• [Instructions for the task]:
Whenever a line of the listing contains "them", it counts; give the total number of such lines and nothing more.

• [Entries supplied]:
┄┄┄┄┄┄┄┄┄┄┄┄┄┄┄┄┄┄┄┄
(** * Ambient audio scheduling core: worker-side scheduler and main-thread bridge

    A shallow embedding of
      - [src/audio-worker.js]      (module [AudioWorker]),
      - the second copy of the worker, at the head of [src/unnamed/part_002]
                                   (module [JitterWorker]),
      - [src/sound.js]             (module [SoundSystem]),
      - the message handler of [src/unnamed/part_001]
                                   (module [PianoBridge]),
    followed by the properties of the specification that concern them.

    Conventions.
      - [performance.now()] and [Date.now()] are inputs of the functions that
        read them.  The schedulers are given over whole milliseconds
        (integers, on which JavaScript's arithmetic is exact); the drift
        correction of [processNext] is also given over any arithmetic, binary64
        among them (module [ClockArithmetic]).
      - Web Audio times, frequencies and gains are rationals ([Q]).
      - JavaScript's [%] on integers is [Z.rem]: the result takes the sign
        of the dividend.
      - the melody of a scheduler is never empty ([x % 0] is NaN in
        JavaScript, which the integers here do not have).
      - an uncaught exception keeps the mutations made before it; functions
        that may throw return a [Completion]. *)

From stdpp Require Import base option list gmap strings pretty.
From Stdlib Require Import Ascii ZArith QArith Qminmax Lia.
From Stdlib Require PrimFloat Uint63.

Local Open Scope Z_scope.

(** ** JavaScript completions *)

Inductive Completion (A : Type) : Type :=
| Normal (a : A)
| Throw (a : A).
Arguments Normal {A} a.
Arguments Throw {A} a.

Definition final {A} (c : Completion A) : A :=
  match c with Normal a | Throw a => a end.

Definition threw {A} (c : Completion A) : bool :=
  match c with Normal _ => false | Throw _ => true end.

(** Sequencing: the rest of a function body runs only after a normal
    completion. *)
Definition and_then {A} (c : Completion A) (k : A → Completion A) : Completion A :=
  match c with Normal a => k a | Throw a => Throw a end.

(** [try { c } catch (e) { handler }] *)
Definition try_catch {A} (c : Completion A) (handler : A → Completion A) : Completion A :=
  match c with Normal a => Normal a | Throw a => handler a end.

(** [a[i]] for a JavaScript array and an integer [i]: [undefined] outside
    [0 .. length-1], negative indices included. *)
Definition js_index {A} (a : list A) (i : Z) : option A :=
  if i <? 0 then None else a !! Z.to_nat i.
Lemma prepare_target_directory_preserves src category_ :
  preserves src (_prepare_target_directory self category_).
Proof.
  unfold _prepare_target_directory. apply preserves_bind.
  - apply preserves_path_mkdir.
  - intros _. apply keeps_fs_preserves. run.
Qed.

Lemma move_file_adds src md : adds file_manager_event (move_file self src md).
Proof.
  unfold move_file, path_exists.
  pose proof prepare_target_directory_adds.
  pose proof resolve_target_path_adds.
  pose proof shutil_move_adds. run.
Qed.

Lemma move_file_returns src md : returns (move_file self src md).
Proof.
  unfold move_file, path_exists.
  pose proof prepare_target_directory_terminates.
  pose proof (fun d f e => returns_terminates _
                (resolve_target_path_returns d f e)).
  pose proof shutil_move_terminates. run.
Qed.

(** A move removes nothing but the source. *)
Lemma move_file_preserves src md : preserves src (move_file self src md).
Proof.
  unfold move_file. apply preserves_bind.
  { apply keeps_fs_preserves. unfold path_exists. run. }
  intros ex. destruct (negb ex).
  { apply keeps_fs_preserves. run. }
  apply preserves_try_except.
  - apply preserves_bind; [apply prepare_target_directory_preserves|].
    intros target_dir. apply preserves_bind.
    { apply keeps_fs_preserves, resolve_target_path_keeps_fs. }
    intros target_path. apply preserves_bind.
    { apply preserves_shutil_move. }
    intros _. apply keeps_fs_preserves. run.
  - intros e. apply keeps_fs_preserves. run.
Qed.

End MoveFile.

(** ** The pipeline *)

(** Decides an inclusion between two classes of events. *)
Ltac event_cases e :=
  destruct e;
  try match goal with l : Logger |- _ => destruct l end;
  simpl in *; try reflexivity; try discriminate; try assumption.

Lemma file_manager_log_event e :
  file_manager_log e = true -> file_manager_event e = true.
Proof. intros H. event_cases e. Qed.

Lemma file_manager_event_pipeline e :
  file_manager_event e = true -> pipeline_event e = true.
Proof. intros H. event_cases e. Qed.

Lemma extractor_event_pipeline e :
  extractor_event e = true -> pipeline_event e = true.
Proof. intros H. event_cases e. Qed.

Lemma file_manager_log_not_move e :
  file_manager_log e = true -> is_move_event e = false.
Proof. intros H. event_cases e. Qed.

Lemma extractor_event_not_move e :
  extractor_event e = true -> is_move_event e = false.
Proof. intros H. event_cases e. Qed.

Section Pipeline.

Variable ext : Externals.
Variable self : DocumentProcessor.

Lemma extract_content_adds p :
  adds extractor_event (extract_content ext (extractor self) p).
Proof.
  unfold extract_content, path_exists.
  pose proof (fun p => adds_mono _ _ _ native_event_extractor
                         (extract_pdf_text_adds ext (extractor self) p)).
  pose proof (fun p => adds_mono _ _ _ ocr_event_extractor
                         (extract_via_ocr_adds ext (extractor self) p)).
  run.
Qed.

Lemma extract_content_keeps_fs p :
  keeps_fs (extract_content ext (extractor self) p).
Proof.
  unfold extract_content, path_exists.
  pose proof (fun p => ends_with_keeps_fs _ _
                (fun f => extract_pdf_text_outcome ext (extractor self) f p)).
  pose proof (fun p => ends_with_keeps_fs _ _
                (fun f => extract_via_ocr_outcome ext (extractor self) f p)).
  run.
Qed.

Lemma extract_content_terminates p :
  terminates (extract_content ext (extractor self) p).
Proof.
  unfold extract_content, path_exists.
  pose proof (fun p => returns_terminates _ (ends_with_returns _ _
                (fun f => extract_pdf_text_outcome ext (extractor self) f p))).
  pose proof (fun p => returns_terminates _ (ends_with_returns _ _
                (fun f => extract_via_ocr_outcome ext (extractor self) f p))).
  run.
Qed.

Lemma validate_keeps_fs p :
  keeps_fs (validate_source_file (file_manager self) p).
Proof.
  apply (ends_with_keeps_fs _ (fun f => Return (accepts f p))).
  intros f. apply validate_outcome.
Qed.

Lemma validate_returns p :
  returns (validate_source_file (file_manager self) p).
Proof.
  apply (ends_with_returns _ (fun f => accepts f p)).
  intros f. apply validate_outcome.
Qed.

(** One file adds only events of the pipeline: in particular it neither
    probes the classifier nor touches the monitor. *)
Lemma process_file_adds p : adds pipeline_event (process_file ext self p).
Proof.
  unfold process_file, call_analyze_document.
  pose proof (fun p => adds_mono _ pipeline_event _
                (fun e H => file_manager_event_pipeline e
                              (file_manager_log_event e H))
                (validate_adds (file_manager self) p)).
  pose proof (fun p => adds_mono _ _ _ extractor_event_pipeline
                         (extract_content_adds p)).
  pose proof (fun p md => adds_mono _ _ _ file_manager_event_pipeline
                            (move_file_adds (file_manager self) p md)).
  run.
Qed.

(** One file always ends with a verdict: no exception escapes. *)
Lemma process_file_returns p : returns (process_file ext self p).
Proof.
  unfold process_file, call_analyze_document.
  pose proof validate_returns.
  pose proof extract_content_terminates.
  pose proof (fun p md => returns_terminates _
                (move_file_returns (file_manager self) p md)).
  pose proof (fun p => returns_terminates _ (validate_returns p)).
  run.
Qed.

(** One file removes nothing but, at most, itself. *)
Lemma process_file_preserves p : preserves p (process_file ext self p).
Proof.
  unfold process_file, call_analyze_document.
  apply preserves_bind; [apply keeps_fs_preserves; run|]. intros _.
  apply preserves_bind; [apply keeps_fs_preserves, validate_keeps_fs|].
  intros valid. destruct (negb valid); [apply keeps_fs_preserves; run|].
  apply preserves_try_except; [|intros e; apply keeps_fs_preserves; run].
  apply preserves_bind; [apply keeps_fs_preserves; run|]. intros _.
  apply preserves_bind.
  { apply keeps_fs_preserves, keeps_fs_call, extract_content_keeps_fs. }
  intros content.
  apply preserves_bind; [apply keeps_fs_preserves; run|]. intros _.
  apply preserves_bind; [apply keeps_fs_preserves; run|]. intros _.
  apply preserves_bind; [apply keeps_fs_preserves; run|]. intros metadata.
  apply preserves_bind; [apply keeps_fs_preserves; run|]. intros _.
  apply preserves_bind.
  { apply preserves_call, move_file_preserves. }
  intros target. apply keeps_fs_preserves. run.
Qed.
┄┄┄┄┄┄┄┄┄┄┄┄┄┄┄┄┄┄┄┄
• [Result of the task]:
3